[Start of section]

(* ===== verification/Deletion.v ===== *)
(** The deletion of a project: a commit after it removes what belongs to
    the project from every table of the database and nothing else, and drops whatever else the
    unit of work had staged. *)
From S2P Require Import Prelude Errors Text Float Value Sha256 Lifecycle Workflow Checkpoint Coordinator Approval Events Records Provider Budget BudgetFacts Dict Tables TableFacts Repositories RepositoryFacts Manifests UnitOfWork UnitOfWorkFacts CommitFacts Isolation Concurrency.
Local Open Scope string_scope.
Local Open Scope list_scope.
Local Open Scope Z_scope.

Lemma get_select_key {K V} `{EqDecision K} (f : K -> bool) k (d : dict K V) :
  Dict.get k (Dict.select (fun k _ => f k) d) = if f k then Dict.get k d else None.
Proof.
  unfold Dict.select. induction d as [|[k0 v] d IH]; cbn; [by destruct (f k)|].
  destruct (f k0) eqn:Hf; cbn; rewrite IH; case_decide; subst; rewrite ?Hf; done.
Qed.

Lemma elem_select_keys {K V} `{EqDecision K} (f : K -> V -> bool) k (d : dict K V) :
  NoDup (Dict.keys d) ->
  k ∈ Dict.keys (Dict.select f d) <-> exists v, Dict.get k d = Some v /\ f k v = true.
Proof.
  intros Hn. rewrite elem_keys, get_select by done.
  destruct (Dict.get k d) as [v|]; [|split; [done|by intros (? & ? & _)]].
  destruct (f k v) eqn:Hf; split; try done.
  - intros _. by exists v.
  - intros (v' & [= <-] & Hv'). congruence.
Qed.

Section deletion.
Context {EN : Entities}.

Definition run_in (p : string) (db : database) (run_id : string) : Prop :=
  exists r, Dict.get run_id (db_executions db) = Some r /\ execution_in p r = true.

(** The table [d'] holds the items of [d] that are not [gone]. *)
Definition leaves_out {K V} (gone : K -> V -> Prop) (d d' : dict K V) : Prop :=
  forall k v, (k, v) ∈ d' <-> (k, v) ∈ d /\ ~ gone k v.

(** The local artifact references of the project. *)
Definition artifact_of (p : string) (db : database) (k : okey) : Prop :=
  exists a, (k, a) ∈ db_keyed db local_artifact_references /\ entity_project a = p.

(** What of a keyed table belongs to the project: the values that name it, or
    the keys that begin with it, or what is known of its artifacts; the
    requirements belong to the definition of a workflow, not to a project. *)
Definition owned_by (p : string) (db : database) (s : keyed_store) (k : okey) (e : entity) : Prop :=
  match s with
  | progress_projections => key_project k = Some p
  | artifact_presentations | artifact_content_qualifications => artifact_of p db k
  | workflow_artifact_requirements | workflow_resource_requirements => False
  | _ => entity_project e = p
  end.

(** [db'] is [db] without the project [p]. *)
Record without_project (p : string) (db db' : database) : Prop := {
  w_executions i r : Dict.get i (db_executions db') = Some r <->
    Dict.get i (db_executions db) = Some r /\ execution_in p r = false;
  w_approvals i r : Dict.get i (db_approvals db') = Some r <->
    Dict.get i (db_approvals db) = Some r /\ ApprovalRecord.project_id r <> p;
  w_operations i r : Dict.get i (db_provider_operations db') = Some r <->
    Dict.get i (db_provider_operations db) = Some r /\
    ProviderOperation.project_id (ProviderOperationRecord.operation r) <> p;
  w_checkpoints_gone i : run_in p db i -> Stream.at_key i (db_checkpoint_records db') = [];
  w_checkpoints i : ~ run_in p db i ->
    Stream.at_key i (db_checkpoint_records db') = Stream.at_key i (db_checkpoint_records db);
  w_events scope : Stream.at_key scope (db_execution_events db') =
    if decide (scope.1 = p) then [] else Stream.at_key scope (db_execution_events db);
  w_memory scope : Stream.at_key scope (db_memory_revisions db') =
    if decide (scope.1 = p) then [] else Stream.at_key scope (db_memory_revisions db);
  w_artifacts : leaves_out (fun _ a => ArtifactMetadata.project_id a = p) (db_artifacts db) (db_artifacts db');
  w_local_projects i : Dict.get i (db_local_projects db') = if decide (i = p) then None else Dict.get i (db_local_projects db);
  w_projects i : Dict.get i (db_projects db') = if decide (i = p) then None else Dict.get i (db_projects db);
  w_manifests k : Dict.get k (db_desired_manifests db') =
    if decide (k.1 = p) then None else Dict.get k (db_desired_manifests db);
  w_entries : leaves_out (fun _ e => entity_project e = p) (db_manifest_entries db) (db_manifest_entries db');
  w_keyed s : leaves_out (owned_by p db s) (db_keyed db s) (db_keyed db' s);
  w_instances : leaves_out (fun _ e => entity_project e = p)
    (db_foundation db project_workflow_instances) (db_foundation db' project_workflow_instances);
  w_foundation s : s <> project_workflow_instances -> db_foundation db' s = db_foundation db s;
  w_user_skills : db_user_skills db' = db_user_skills db;
  w_project_user_skills k : Dict.get k (db_project_user_skills db') =
    if decide (key_project k = Some p) then None else Dict.get k (db_project_user_skills db)
}.

Definition runs_of (p : string) (db : database) : list string :=
  Dict.keys (Dict.select (fun _ r => execution_in p r) (db_executions db)).

Lemma elem_runs p db i : database_ok db -> i ∈ runs_of p db <-> run_in p db i.
Proof. intros H. apply (elem_select_keys (fun _ r => execution_in p r)), H. Qed.

Lemma get_discard_key {K V} `{EqDecision K} (f : K -> bool) k (d : dict K V) :
  Dict.get k (discard (fun k _ => f k) d) = if f k then None else Dict.get k d.
Proof. unfold discard. rewrite (get_select_key (fun k => negb (f k))). by destruct (f k). Qed.

Lemma at_discard_key {K A} `{EqDecision K} (f : K -> bool) k (d : dict K (list A)) :
  Stream.at_key k (discard (fun k _ => f k) d) = if f k then [] else Stream.at_key k d.
Proof.
  unfold Stream.at_key. rewrite get_discard_key. by destruct (f k).
Qed.

Lemma discard_leaves_out {K V} (f : K -> V -> bool) (gone : K -> V -> Prop) (d : dict K V) :
  (forall k v, f k v = true <-> gone k v) -> leaves_out gone d (discard f d).
Proof.
  intros Hf k v. unfold discard, Dict.select. rewrite elem_List_filter. cbn. rewrite negb_true_iff, <- Hf.
  by rewrite not_true_iff_false.
Qed.

Lemma entity_in_iff p e : entity_in p e = true <-> entity_project e = p.
Proof. apply String.eqb_eq. Qed.

Lemma elem_artifact_ids p db k :
  k ∈ Dict.keys (Dict.select (fun _ a => entity_in p a) (db_keyed db local_artifact_references)) <-> artifact_of p db k.
Proof.
  unfold Dict.keys, Dict.select. rewrite list_elem_of_fmap. split.
  - intros ([k' a] & -> & [Hin Ha]%elem_List_filter). exists a. split; [done|]. by apply entity_in_iff.
  - intros (a & Hin & Ha). exists (k, a). split; [done|]. apply elem_List_filter. split; [done|]. by apply entity_in_iff.
Qed.

Lemma purge_keyed p db s : leaves_out (owned_by p db s) (db_keyed db s) (db_keyed (purge_database p db) s).
Proof.
  destruct s; cbn -[discard Dict.select Dict.keys]; first
    [ apply discard_leaves_out; intros k v; cbn;
        first [apply entity_in_iff|apply bool_decide_eq_true|rewrite bool_decide_eq_true; apply elem_artifact_ids]
    | intros k v; cbn; naive_solver ].
Qed.

Lemma purge_spec p db : database_ok db -> without_project p db (purge_database p db).
Proof.
  intros Hdb. pose proof (elem_runs p db) as Hruns. split.
  - intros i r. cbn -[discard Dict.select Dict.keys Stream.at_key]. rewrite (get_discard_key (fun k => bool_decide (k ∈ runs_of p db))).
    destruct (bool_decide _) eqn:Hi; cbn; reflect_bools; rewrite Hruns in Hi by done; split.
    + done.
    + intros [H1 H2]. destruct Hi as (r' & H3 & H4). congruence.
    + intros H. split; [done|]. destruct (execution_in p r) eqn:He; [|done].
      exfalso. apply Hi. by exists r.
    + tauto.
  - intros i r. cbn -[discard Dict.select Dict.keys Stream.at_key]. unfold discard. rewrite get_select by apply Hdb.
    destruct (Dict.get i (db_approvals db)) as [r0|]; [|naive_solver].
    destruct (String.eqb_spec (ApprovalRecord.project_id r0) p); cbn; naive_solver.
  - intros i r. cbn -[discard Dict.select Dict.keys Stream.at_key]. unfold discard. rewrite get_select by apply (d_operations _ Hdb).
    destruct (Dict.get i (db_provider_operations db)) as [r0|]; [|naive_solver].
    destruct (String.eqb_spec (ProviderOperation.project_id (ProviderOperationRecord.operation r0)) p);
      cbn; naive_solver.
  - intros i Hi. cbn -[discard Dict.select Dict.keys Stream.at_key]. rewrite (at_discard_key (fun k => bool_decide (k ∈ runs_of p db))).
    rewrite bool_decide_eq_true_2; [done|]. by apply Hruns.
  - intros i Hi. cbn -[discard Dict.select Dict.keys Stream.at_key]. rewrite (at_discard_key (fun k => bool_decide (k ∈ runs_of p db))).
    rewrite bool_decide_eq_false_2; [done|]. by rewrite Hruns.
  - intros scope. cbn -[discard Stream.at_key]. rewrite (at_discard_key (fun k => String.eqb k.1 p)).
    destruct (String.eqb_spec scope.1 p); case_decide; done.
  - intros scope. cbn -[discard Stream.at_key]. rewrite (at_discard_key (fun k => String.eqb k.1 p)).
    destruct (String.eqb_spec scope.1 p); case_decide; done.
  - apply (discard_leaves_out (fun _ a => String.eqb (ArtifactMetadata.project_id a) p)). intros k a. apply String.eqb_eq.
  - intros i. cbn -[discard]. rewrite (get_discard_key (fun k => String.eqb k p)).
    destruct (String.eqb_spec i p); case_decide; done.
  - intros i. cbn -[discard]. rewrite (get_discard_key (fun k => String.eqb k p)).
    destruct (String.eqb_spec i p); case_decide; done.
  - intros k. cbn -[discard]. rewrite (get_discard_key (fun k => String.eqb k.1 p)).
    destruct (String.eqb_spec k.1 p); case_decide; done.
  - apply (discard_leaves_out (fun _ e => entity_in p e)). intros k e. apply entity_in_iff.
  - apply purge_keyed.
  - apply (discard_leaves_out (fun _ e => entity_in p e)). intros k e. apply entity_in_iff.
  - intros s Hs. by destruct s.
  - done.
  - intros k. cbn -[discard]. rewrite (get_discard_key (key_in p)). unfold key_in.
    by repeat case_decide; reflect_bools.
Qed.

Lemma commit_one_deletion p db u : deleted_project_ids u = [p] ->
  commit (Session db u) =
    if Dict.has p (db_projects db)
    then (Ok tt, Session (purge_database p db) (refresh (purge_database p db)))
    else (Err (Exn StaleStateError "Project was deleted concurrently"), Session db u).
Proof.
  intros H. unfold commit, mbind, M_bind, get_state. cbn [uow shared]. rewrite H.
  unfold commit_deletions, mbind, M_bind, get_state, raise_if. cbn [for_each]. unfold mbind, M_bind.
  cbn [shared]. by destruct (Dict.has p (db_projects db)).
Qed.

(** C28: deleting a project removes the project and nothing else: after
    [delete_project_cloud_state], a commit either finds that the project was
    deleted meanwhile and changes nothing, or leaves the database without the
    project, in every table: its executions, approvals, provider operations,
    checkpoint, event and memory streams, artifacts, its local and cloud project,
    manifests and their entries, progress reports and projections, capsule and
    artifact records, resources, bindings, run approvals, workflow instances and
    project skills are gone, and every other project's, the definitions, the
    requirements of workflows and the users' skills are as they were.  The
    changes the unit of work had staged before are not published. *)
Theorem project_deletion_removes_only_the_project w i u p u' r s :
  reachable w -> units w !! i = Some u ->
  delete_project_cloud_state p u = (Ok tt, u') ->
  commit (Session (committed w) u') = (r, s) ->
  match r with
  | Ok _ => without_project p (committed w) (shared s) /\ uow s = refresh (shared s)
  | Err e => exn_kind e = StaleStateError /\ Dict.has p (db_projects (committed w)) = false /\
             shared s = committed w
  end.
Proof.
  intros Hr Hi Hdel H. destruct (reachable_ok _ Hr) as [Hdb Hus]. destruct (Hus _ _ Hi) as (b & Hb & _).
  unfold delete_project_cloud_state, mbind, M_bind, get_state, raise_if, raise, modify, mret, M_ret in Hdel.
  destruct (_ || _); [done|]. cbn -[purge_unit mark_deleted] in Hdel. injection Hdel as <-.
  rewrite (commit_one_deletion p) in H by (cbn; by rewrite (u_not_deleting _ _ Hb)).
  destruct (Dict.has p (db_projects (committed w))) eqn:Hp; injection H as <- <-; [|done].
  split; [|done]. by apply purge_spec.
Qed.
End deletion.

(** ** Witness *)

Definition sample_project : CloudProject.t :=
  CloudProject.mk "p" "workspace" "name" "topic" ACTIVE 0 None (epoch 0) (epoch 0).

Definition with_project : world :=
  commit_unit 0 (local 0 (on_manifests (ManifestRepository.add_project sample_project))
    (local 0 (add_local_project "p" sample_value)
      (local 0 (on_events (ExecutionEventStore.append (sample_event "e1" 1) 0)) (open_unit initial)))).

Lemma project_call p : is_call (on_manifests (ManifestRepository.add_project p)).
Proof. intros u. destruct (on_manifests _ u) as [r u'] eqn:H. by eapply new_project. Qed.
Lemma local_project_call p e : is_call (add_local_project p e).
Proof. intros u. destruct (add_local_project p e u) as [r u'] eqn:H. by eapply new_local_project. Qed.

Lemma with_project_reachable : reachable with_project.
Proof.
  unfold with_project. eapply rtc_r; [|apply commit_step; vm_compute; reflexivity].
  eapply rtc_r; [|apply call_step; [apply project_call|vm_compute; reflexivity]].
  eapply rtc_r; [|apply call_step; [apply local_project_call|vm_compute; reflexivity]].
  eapply rtc_r; [|apply call_step; [apply event_call|vm_compute; reflexivity]].
  apply rtc_once, open_step.
Qed.

Lemma project_deletion_removes_only_the_project_witness :
  Stream.at_key ("p", "run") (db_execution_events (committed with_project)) <> [] /\
  exists db, without_project "p" (committed with_project) db /\
    Stream.at_key ("p", "run") (db_execution_events db) = [].
Proof.
  split; [vm_compute; discriminate|].
  destruct (units with_project !! 0%nat) as [u|] eqn:Hu; [|discriminate].
  destruct (delete_project_cloud_state "p" u) as [d u'] eqn:Hd.
  destruct (commit (Session (committed with_project) u')) as [r s] eqn:Hc.
  assert (d = Ok tt) as -> by (injection Hu as <-; vm_compute in Hd; by injection Hd as <- _).
  pose proof (project_deletion_removes_only_the_project with_project 0 u "p" u' r s
    with_project_reachable Hu Hd Hc) as H.
  destruct r as [[]|e].
  - exists (shared s). split; [exact (proj1 H)|]. rewrite (w_events _ _ _ (proj1 H)). reflexivity.
  - destruct H as (_ & H & _). vm_compute in H. discriminate H.
Defined.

[End of section]

The lines above from the one containing "match r with" through the one containing "Proof. intros u. destruct (add_local_project" are to be set down exactly, and no others.

§ Answer space:
  match r with
  | Ok _ => without_project p (committed w) (shared s) /\ uow s = refresh (shared s)
  | Err e => exn_kind e = StaleStateError /\ Dict.has p (db_projects (committed w)) = false /\
             shared s = committed w
  end.
Proof.
  intros Hr Hi Hdel H. destruct (reachable_ok _ Hr) as [Hdb Hus]. destruct (Hus _ _ Hi) as (b & Hb & _).
  unfold delete_project_cloud_state, mbind, M_bind, get_state, raise_if, raise, modify, mret, M_ret in Hdel.
  destruct (_ || _); [done|]. cbn -[purge_unit mark_deleted] in Hdel. injection Hdel as <-.
  rewrite (commit_one_deletion p) in H by (cbn; by rewrite (u_not_deleting _ _ Hb)).
  destruct (Dict.has p (db_projects (committed w))) eqn:Hp; injection H as <- <-; [|done].
  split; [|done]. by apply purge_spec.
Qed.
End deletion.

(** ** Witness *)

Definition sample_project : CloudProject.t :=
  CloudProject.mk "p" "workspace" "name" "topic" ACTIVE 0 None (epoch 0) (epoch 0).

Definition with_project : world :=
  commit_unit 0 (local 0 (on_manifests (ManifestRepository.add_project sample_project))
    (local 0 (add_local_project "p" sample_value)
      (local 0 (on_events (ExecutionEventStore.append (sample_event "e1" 1) 0)) (open_unit initial)))).

Lemma project_call p : is_call (on_manifests (ManifestRepository.add_project p)).
Proof. intros u. destruct (on_manifests _ u) as [r u'] eqn:H. by eapply new_project. Qed.
Lemma local_project_call p e : is_call (add_local_project p e).
Proof. intros u. destruct (add_local_project p e u) as [r u'] eqn:H. by eapply new_local_project. Qed.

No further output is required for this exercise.